Today the boys are 8 weeks old. And today Samuel took a big step back.
It wasn’t entirely unexpected. He’s never had to work so hard before; on the CPAP he has to do everything himself. We expected that he’d have to go back and forth from the vent to CPAP a few times.
He made it exactly 36 hours on CPAP.
I was there today after work (my first day back!) for his 4pm hands-on care. He was awake and alert; he was very lethargic but his eyes were taking in everything. Afterwards I saw his doctor who was quite pleased with his progress on the vent (his blood gas this morning was fantastic). She updated me on the results of his heart echo today. He still has his large PDA, still has his other two holes, the ASD and VSD. She said the echo showed signs of pulmonary hypertension.
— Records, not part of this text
(** * Social-dapp: the chat widget, the text formatter and the landing page

    A shallow embedding of

    - [ChatWindow] (state, [sendMessage], the typing effect, [formatTimestamp]
      and [formatResponseText]), and
    - the two [Home] landing components

    together with the properties of the repository's specification that
    concern them.

    JavaScript strings are sequences of UTF-16 code units; they are modelled
    by [string], one [ascii] per code unit, which covers the code units
    below 256.  The React state of a component is a record; a state setter
    called with an updater function applies that function to the record. *)

From Stdlib Require Import ZArith QArith Qabs Ascii String DecimalString DecimalZ Lia.
From stdpp Require Import base option list strings.

Local Open Scope Z_scope.

(** ** The JavaScript built-ins the components call *)

Module JS.

(** [s.length] *)
Definition length (s : string) : nat := String.length s.

(** WhiteSpace and LineTerminator code units below 256: TAB, LF, VT, FF,
    CR, SP and NBSP.  The other code units [trim] strips (U+1680,
    U+2000 to U+200A, U+2028, U+2029, U+202F, U+205F, U+3000 and U+FEFF)
    lie above 255 and do not occur in the strings modelled here. *)
Definition isWhiteSpace (c : ascii) : bool :=
  let n := nat_of_ascii c in
  ((9 <=? n) && (n <=? 13) || (n =? 32) || (n =? 160))%nat.

Fixpoint trimStart (s : string) : string :=
  match s with
  | EmptyString => EmptyString
  | String c s' => if isWhiteSpace c then trimStart s' else s
  end.

(** [trimEnd] keeps a character when it is not white space or when
    something is kept after it. *)
Fixpoint trimEnd (s : string) : string :=
  match s with
  | EmptyString => EmptyString
  | String c s' =>
      match trimEnd s' with
      | EmptyString => if isWhiteSpace c then EmptyString else String c EmptyString
      | t => String c t
      end
  end.

(** [s.trim()] *)
Definition trim (s : string) : string := trimEnd (trimStart s).

(** ToBoolean on a string: only the empty string is falsy. *)
Definition truthy (s : string) : bool :=
  match s with EmptyString => false | String _ _ => true end.

(** ToBoolean on an optional boolean field: [undefined] is falsy. *)
Definition truthy_opt (o : option bool) : bool :=
  match o with Some b => b | None => false end.

(** [s.slice(start, end)]: a negative index counts from the end, both
    indices are clamped to [0, s.length]. *)
Definition clampIndex (len i : Z) : Z :=
  if i <? 0 then Z.max (len + i) 0 else Z.min i len.

Definition slice (start_ end_ : Z) (s : string) : string :=
  let len := Z.of_nat (length s) in
  let from := clampIndex len start_ in
  let to := clampIndex len end_ in
  substring (Z.to_nat from) (Z.to_nat (Z.max (to - from) 0)) s.

(** [s.startsWith(p)] and [s.endsWith(p)] *)
Definition startsWith (p s : string) : bool := String.prefix p s.

Definition endsWith (p s : string) : bool :=
  (length p <=? length s)%nat
  && String.eqb (substring (length s - length p) (length p) s) p.

(** [n.toString()] for an integer [n] whose magnitude is below 10^21,
    which is where the decimal digits are printed in full. *)
Definition numberToString (n : Z) : string :=
  NilZero.string_of_int (Z.to_int n).

End JS.

(** ** The chat widget: data model *)

Inductive Sender := user | ai.

#[global] Instance Sender_eq_dec : EqDecision Sender.
Proof. solve_decision. Defined.

(** [interface ChatMessage]; the two optional fields are [None] when the
    object literal leaves them out. *)
Record ChatMessage := {
  sender : Sender;
  text : string;
  timestamp : string;
  displayText : string;
  isImage : option bool;
  isLoading : option bool
}.

(** [{ ...m, displayText: d }] *)
Definition with_displayText (m : ChatMessage) (d : string) : ChatMessage :=
  {| sender := sender m; text := text m; timestamp := timestamp m;
     displayText := d; isImage := isImage m; isLoading := isLoading m |}.

(** The three [useState] cells of [ChatWindow]. *)
Record ChatWindow := {
  messages : list ChatMessage;
  input : string;
  isProcessing : bool
}.

Definition initial : ChatWindow :=
  {| messages := []; input := ""; isProcessing := false |}.

(** ** State setters and exceptions

    The body of [sendMessage] is a sequence of state-setter calls inside
    [try]/[catch]/[finally].  A computation takes the component state and
    returns the new state with either a value or a thrown exception. *)

Inductive completion (A : Type) :=
| Normal (a : A)
| Throw.
Arguments Normal {A} a.
Arguments Throw {A}.

Definition Act (A : Type) : Type := ChatWindow -> ChatWindow * completion A.

#[global] Instance Act_ret : MRet Act := λ A a w, (w, Normal a).

#[global] Instance Act_bind : MBind Act := λ A B f c w,
  match c w with
  | (w', Normal a) => f a w'
  | (w', Throw) => (w', Throw)
  end.

Definition throw {A} : Act A := λ w, (w, Throw).

(** [try { body } catch { handler } finally { final }] where neither the
    handler nor the final block throws. *)
Definition try_catch_finally (body handler final : Act unit) : Act unit := λ w,
  match body w with
  | (w', Normal _) => final w'
  | (w', Throw) => (handler ≫= λ _, final) w'
  end.

Definition setMessages (f : list ChatMessage → list ChatMessage) : Act unit :=
  λ w, ({| messages := f (messages w); input := input w;
           isProcessing := isProcessing w |}, Normal ()).

Definition setInput (s : string) : Act unit :=
  λ w, ({| messages := messages w; input := s;
           isProcessing := isProcessing w |}, Normal ()).

Definition setIsProcessing (b : bool) : Act unit :=
  λ w, ({| messages := messages w; input := input w;
           isProcessing := b |}, Normal ()).

(** ** The request and what the awaited [fetch] can settle to *)

Record Request := {
  url : string;
  method : string;
  headers : list (string * string);
  body : string
}.

(** The reply body as [res.json()] sees it: either it does not parse (the
    promise rejects) or it is an object whose [response] field is a string,
    which is what the endpoint answers. *)
Inductive ReplyBody :=
| NotJson
| Data (response : string).

(** [fetch] rejects (network error) or resolves to a response with its
    [ok] flag. *)
Inductive FetchResult :=
| Rejected
| Resolved (ok : bool) (reply : ReplyBody).

(** ** JSON.stringify on the objects the widget sends *)

#[warnings="-register-all"]
Inductive json :=
| JString (s : string)
| JObject (fields : list (string * json)).

Definition hexDigit (n : nat) : ascii :=
  ascii_of_nat (if (n <? 10)%nat then 48 + n else 87 + n).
She said the first course of treatment is to keep his oxygen higher so he will have higher oxygen saturation in his blood. This could last anywhere from a few days to a few weeks. If it doesn’t work, there are medications we can use to help his lungs relax.
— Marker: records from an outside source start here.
(** What the call returns in general, with a criterion that is a key of the
    dictionary and a known family: the exception of the backend where the key
    stands for the column [model_id], which is not sorted by; otherwise the
    identifier found in the leaderboard at the position the first match has
    in the sorted frame, or the sentinel. *)
Lemma get_best_model_position (self : H2OAutoML) (algorithm c col : string)
    (pattern : regex) :
  criteria_of (columns (leaderboard self)) !! c = Some col ->
  dict_get (lower algorithm) patterns = Some pattern ->
  outcome (get_best_model self algorithm (Some c))
  = if String.eqb col "model_id" then inl H2OServerError
    else inr (match grep pattern
                      (model_id_column
                         (sorted (leaderboard self) col
                            (negb (str_in (lower col) higher_is_better)))) with
              | [] => None
              | i :: _ => model_id_column (leaderboard self) !! i
              end).
Proof.
  intros Hc Ha. rewrite (get_best_model_explicit _ _ _ _ _ Hc Ha).
  apply _best_outcome.
Qed.

(** Where the sort by the criterion gives the leaderboard back as it is, the
    call returns the first identifier of the family. *)
Lemma get_best_model_on_sorted (self : H2OAutoML) (algorithm c col : string)
    (pattern : regex) :
  criteria_of (columns (leaderboard self)) !! c = Some col ->
  dict_get (lower algorithm) patterns = Some pattern ->
  sort (leaderboard self) col (negb (str_in (lower col) higher_is_better))
  = ret (leaderboard self) ->
  outcome (get_best_model self algorithm (Some c))
  = inr (head (List.filter (family_rule (lower algorithm))
                           (model_id_column (leaderboard self)))).
Proof.
  intros Hc Ha Hs. rewrite (get_best_model_explicit _ _ _ _ _ Hc Ha).
  rewrite _best_outcome. unfold sort in Hs.
  destruct (String.eqb col "model_id"); [discriminate Hs|].
  assert (Hs' : sorted (leaderboard self) col
                  (negb (str_in (lower col) higher_is_better))
                = leaderboard self) by (injection Hs as Hs; exact Hs).
  rewrite Hs', grep_first. do 2 f_equal.
  apply filter_ext. intros id. now apply patterns_rule.
Qed.

(** C2.  The specification has [criterion="AUC"] and [criterion="auc"]
    equivalent, neither raising.  The membership test lowers the criterion,
    the lookup that follows does not: on [aml_gbm], whose leaderboard has the
    column [auc], the call with ["auc"] returns a model and the call with
    ["AUC"] raises [KeyError]. *)
Theorem uppercase_criterion_KeyError :
  outcome (get_best_model aml_gbm "gbm" (Some "auc")) = inr (Some "GBM_1")
  /\ outcome (get_best_model aml_gbm "gbm" (Some "AUC")) = inl (KeyError "AUC").
Proof. split; vm_compute; reflexivity. Qed.

(** The same for every criterion that names a column of the leaderboard in
    another case than lowercase. *)
Lemma mixed_case_criterion_KeyError (self : H2OAutoML) (algorithm c : string) :
  lower c ∈ map lower (columns (leaderboard self)) ->
  lower c <> c ->
  outcome (get_best_model self algorithm (Some c)) = inl (KeyError c).
Proof.
  intros Hin Hne. unfold get_best_model.
  rewrite outcome_bind. cbn [resolve_criterion ret outcome snd].
  rewrite outcome_bind, outcome_read_leaderboard.
  destruct (criteria_of (columns (leaderboard self)) !! lower c) as [col|] eqn:Hl.
  - destruct (criteria_of (columns (leaderboard self)) !! c) as [col'|] eqn:Hc;
      [|reflexivity].
    apply criteria_of_key_lower in Hc. contradiction.
  - apply criteria_of_None in Hl. contradiction.
Qed.

(** C3.  A criterion, given or resolved from the leader's category, whose
    lowercase form is not the lowercase form of a column of the leaderboard
    is refused with an [H2OValueError] whose message quotes it, whatever the
    family asked for. *)
Theorem unknown_criterion_rejected (self : H2OAutoML) (algorithm : string)
    (criterion : option string) (c : string) :
  outcome (resolve_criterion self criterion) = inr c ->
  lower c ∉ map lower (columns (leaderboard self)) ->
  outcome (get_best_model self algorithm criterion)
  = inl (H2OValueError ("Criterion " +:+ dquote +:+ c +:+ dquote
                        +:+ " is not present in the leaderboard!")).
Proof.
  intros Hr Hnot. unfold get_best_model.
  rewrite outcome_bind, Hr, outcome_bind, outcome_read_leaderboard.
  apply criteria_of_None in Hnot. now rewrite Hnot.
Qed.

(** The default of a run of category [Multinomial] on a leaderboard without
    the column [mean_per_class_error]. *)
Lemma unknown_criterion_rejected_witness :
  outcome (resolve_criterion (aml_regression "Multinomial") None)
  = inr "mean_per_class_error"
  /\ ("mean_per_class_error"
      ∉ map lower (columns (leaderboard (aml_regression "Multinomial"))))
  /\ outcome (get_best_model (aml_regression "Multinomial") "glm" None)
     = inl (H2OValueError ("Criterion " +:+ dquote +:+ "mean_per_class_error"
                           +:+ dquote +:+ " is not present in the leaderboard!")).
Proof.
  assert (H1 : outcome (resolve_criterion (aml_regression "Multinomial") None)
               = inr "mean_per_class_error") by reflexivity.
  assert (H2 : lower "mean_per_class_error"
               ∉ map lower (columns (leaderboard (aml_regression "Multinomial"))))
    by (vm_compute; not_elem_of_list).
  split; [exact H1|split; [exact H2|]].
  exact (unknown_criterion_rejected (aml_regression "Multinomial") "glm" None
           "mean_per_class_error" H1 H2).
Defined.

(** C4.  The specification has every family outside the eight tags refused
    with an [H2OValueError] that lists the tags, once the criterion has
    passed its validation.  ["AUC"] passes the validation of [aml_gbm] (its
    lowercase form is a column) and the call with the family ["foo"] raises
    [KeyError] at the lookup of the column, before the family is looked at. *)
Theorem unknown_family_after_uppercase_criterion :
  (lower "AUC" ∈ map lower (columns (leaderboard aml_gbm)))
  /\ (lower "foo" ∉ dict_keys patterns)
  /\ outcome (get_best_model aml_gbm "foo" (Some "AUC")) = inl (KeyError "AUC").
Proof.
  split; [|split].
  - vm_compute. elem_of_list.
  - apply dict_get_None. reflexivity.
  - vm_compute. reflexivity.
Qed.

(** The tags of the message are the eight families in alphabetical order. *)
Lemma sorted_families :
  stable_sort String.leb (dict_keys patterns)
  = ["base_model"; "deep_learning"; "drf"; "gbm"; "glm"; "stacked_ensemble";
     "xgboost"; "xrt"].
Proof. reflexivity. Qed.

(** With a criterion that is a key of the dictionary, a family outside the
    eight tags is refused, and the message lists the tags. *)
Lemma unknown_family_rejected (self : H2OAutoML) (algorithm c col : string) :
  criteria_of (columns (leaderboard self)) !! c = Some col ->
  lower algorithm ∉ dict_keys patterns ->
  outcome (get_best_model self algorithm (Some c))
  = inl (H2OValueError
           ("Incorrect model_type specified " +:+ dquote +:+ algorithm
            +:+ dquote +:+ ". Has to be one of " +:+ dquote
            +:+ String.concat (dquote +:+ ", " +:+ dquote)
                  ["base_model"; "deep_learning"; "drf"; "gbm"; "glm";
                   "stacked_ensemble"; "xgboost"; "xrt"]
            +:+ dquote)).
Proof.
  intros Hc Ha. apply dict_get_None in Ha. unfold get_best_model.
  rewrite outcome_bind. cbn [resolve_criterion ret outcome snd].
  rewrite outcome_bind, outcome_read_leaderboard.
  rewrite (criteria_of_key_lower _ _ _ Hc), Hc, Ha. reflexivity.
Qed.

(** C5.  The specification has the call return the sentinel, and never
    raise, when no identifier is of the family asked for, for every valid
    criterion.  [aml_gbm] has no GLM model and the column [auc]: the call for
    ["glm"] with ["auc"] returns [None], the call with ["AUC"] raises
    [KeyError]. *)
Theorem no_match_after_uppercase_criterion :
  Forall (fun id => family_rule "glm" id = false) (model_id_column (leaderboard aml_gbm))
  /\ outcome (get_best_model aml_gbm "glm" (Some "auc")) = inr None
  /\ (lower "AUC" ∈ map lower (columns (leaderboard aml_gbm)))
  /\ outcome (get_best_model aml_gbm "glm" (Some "AUC")) = inl (KeyError "AUC").
Proof.
  split; [|split; [|split]].
  - repeat constructor.
  - vm_compute. reflexivity.
  - vm_compute. elem_of_list.
  - vm_compute. reflexivity.
Qed.

(** With a criterion that is a key of the dictionary for a metric column and
    a known family, no identifier of the family gives the sentinel; the
    leaderboard may be empty. *)
Lemma no_match_returns_None (self : H2OAutoML) (algorithm c col : string) :
  criteria_of (columns (leaderboard self)) !! c = Some col ->
  col <> "model_id" ->
  lower algorithm ∈ dict_keys patterns ->
  Forall (fun id => family_rule (lower algorithm) id = false)
         (model_id_column (leaderboard self)) ->
  outcome (get_best_model self algorithm (Some c)) = inr None.
Proof.
  intros Hc Hm Ha Hno.
  destruct (dict_get (lower algorithm) patterns) as [pattern|] eqn:Hp;
    [|apply dict_get_None in Hp; contradiction].
  rewrite (get_best_model_explicit _ _ _ _ _ Hc Hp), _best_outcome.
  destruct (String.eqb_spec col "model_id") as [E|_]; [contradiction|].
  assert (Hg : grep pattern
                 (model_id_column
                    (sorted (leaderboard self) col
                       (negb (str_in (lower col) higher_is_better)))) = []).
  { apply grep_nil, sorted_Forall.
    eapply Forall_impl; [exact Hno|]. intros id Hid.
    now rewrite (patterns_rule _ _ id Hp). }
  now rewrite Hg.
Qed.

(** C6.  Without a criterion the call reads the category of the leader:
    [Regression] gives [mean_residual_deviance], [Binomial] gives [auc], any
    other category gives [mean_per_class_error]; from there on the call is the
    call with that criterion given, the read of the leader apart. *)
Theorem default_criterion_resolution (self : H2OAutoML) (algorithm : string)
    (m : ModelBase) :
  leader self = Some m ->
  (model_category m = "Regression" ->
   default_criterion (model_category m) = "mean_residual_deviance")
  /\ (model_category m = "Binomial" ->
      default_criterion (model_category m) = "auc")
  /\ (model_category m <> "Regression" -> model_category m <> "Binomial" ->
      default_criterion (model_category m) = "mean_per_class_error")
  /\ outcome (get_best_model self algorithm None)
     = outcome (get_best_model self algorithm
                  (Some (default_criterion (model_category m))))
  /\ trace (get_best_model self algorithm None)
     = ReadLeader :: trace (get_best_model self algorithm
                              (Some (default_criterion (model_category m)))).
Proof.
  intros Hl. repeat split.
  - intros ->. reflexivity.
  - intros ->. reflexivity.
  - intros Hr Hb. unfold default_criterion.
    destruct (String.eqb_spec "Regression" (model_category m)) as [E|_];
      [now destruct Hr|].
    destruct (String.eqb_spec "Binomial" (model_category m)) as [E|_];
      [now destruct Hb|reflexivity].
  - unfold get_best_model. rewrite !outcome_bind.
    unfold resolve_criterion, read_leader. rewrite Hl. reflexivity.
  - unfold get_best_model. rewrite !trace_bind.
    unfold resolve_criterion, read_leader. rewrite Hl. reflexivity.
Qed.

Lemma default_criterion_resolution_witness :
  leader aml_gbm = Some (mkModel "GBM_1" "Binomial")
  /\ outcome (get_best_model aml_gbm "gbm" None)
     = outcome (get_best_model aml_gbm "gbm" (Some "auc"))
  /\ trace (get_best_model aml_gbm "gbm" None)
     = ReadLeader :: trace (get_best_model aml_gbm "gbm" (Some "auc")).
Proof.
  split; [reflexivity|].
  apply (default_criterion_resolution aml_gbm "gbm" (mkModel "GBM_1" "Binomial")).
  reflexivity.
Defined.

(** C7.  The pattern of [drf] takes the identifiers that start with [DRF_] or
    [XRT_], the pattern of [xrt] those that start with [XRT_]; with them the
    specification has the call for ["drf"] return [XRT_1] where [XRT_1] ranks
    best, and the call for ["xrt"] never return [DRF_1].  On [lb_forest]
    sorted by [logloss] the model [XRT_1] comes first; the position of the
    match is read in the leaderboard as it was, where [DRF_1] comes first,
    and both calls return [DRF_1]. *)
Theorem drf_xrt_overlap_reads_unsorted :
  (forall id, family_rule "drf" id
              = String.prefix "DRF_" id || String.prefix "XRT_" id)
  /\ (forall id, family_rule "xrt" id = String.prefix "XRT_" id)
  /\ sort lb_forest "logloss" true
     = ret (mkFrame ["auc"; "logloss"]
              [ mkRow "XRT_1" [8#10; 3#10];
                mkRow "DRF_1" [9#10; 4#10] ])
  /\ outcome (get_best_model aml_forest "drf" (Some "logloss")) = inr (Some "DRF_1")
  /\ outcome (get_best_model aml_forest "xrt" (Some "logloss")) = inr (Some "DRF_1").
Proof. repeat split; vm_compute; reflexivity. Qed.

(** C8.  Two spellings of a family tag that differ in case only give the same
    call: the same trace and the same result or exception. *)
Theorem family_case_insensitive (self : H2OAutoML) (a1 a2 : string)
    (criterion : option string) :
  lower a1 = lower a2 ->
  lower a1 ∈ dict_keys patterns ->
  get_best_model self a1 criterion = get_best_model self a2 criterion.
Proof.
  intros Heq Hin. unfold get_best_model.
  apply bind_ext. intros c. apply bind_ext. intros lb.
  destruct (criteria_of (columns lb) !! lower c); [|reflexivity].
  destruct (criteria_of (columns lb) !! c) as [col|]; [|reflexivity].
  rewrite <- Heq.
  destruct (dict_get (lower a1) patterns) as [pattern|] eqn:Hp; [reflexivity|].
  apply dict_get_None in Hp. contradiction.
Qed.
This evening we called his nurse, asked her to push his 8pm hands-on to 9pm so that Scott could see Sam awake. She agreed. We get there right at 9pm, start walking back, get stopped by his doctor.
Sam’s back on the vent. His 8pm blood gas came back horrible. The carbon dioxide levels in his blood sky rocketed. His repogal (the tube going to his stomach to relieve air pressure from the CPAP was filling with blood). The nurse turned on the suction for the tube and it just filled with some type of bloody liquid. His feeds were stopped.
We don’t think it’s an intestine issue (NEC) right now — he’s showing zero signs of an intestinal issue, but something is happening.
I’m really hoping he just tired out today. I’m really bummed that I still can’t hold him yet (it kills me really). What the blood issue is, who knows? Maybe excess blood from the pulmonary hypertension running into his stomach? His doctor today mentioned that the PDA causes some of this. Well just close it already!!!!! Seriously, we’re going to bring this up. They keep mentioning the PDA, the issues, but they aren’t doing anything about it. Well, if it’ll eliminate some issues, shouldn’t we do something?
I’m so sad about Sam returning to the vent, but again, we knew it was a likely possibility. We had a good 36 hours; he’ll go back on it when he’s ready.
Sebastien’s now in an open air crib; tomorrow they’re pulling his feeding tube up to his stomach.
Update: 12:22 am
Sam’s latest blood gas came back great; his carbon dioxide levels have decreased by half. He clearly needed a break. Still dint know what the blood is, but it’s still coming out. They’re about to give him pepcid.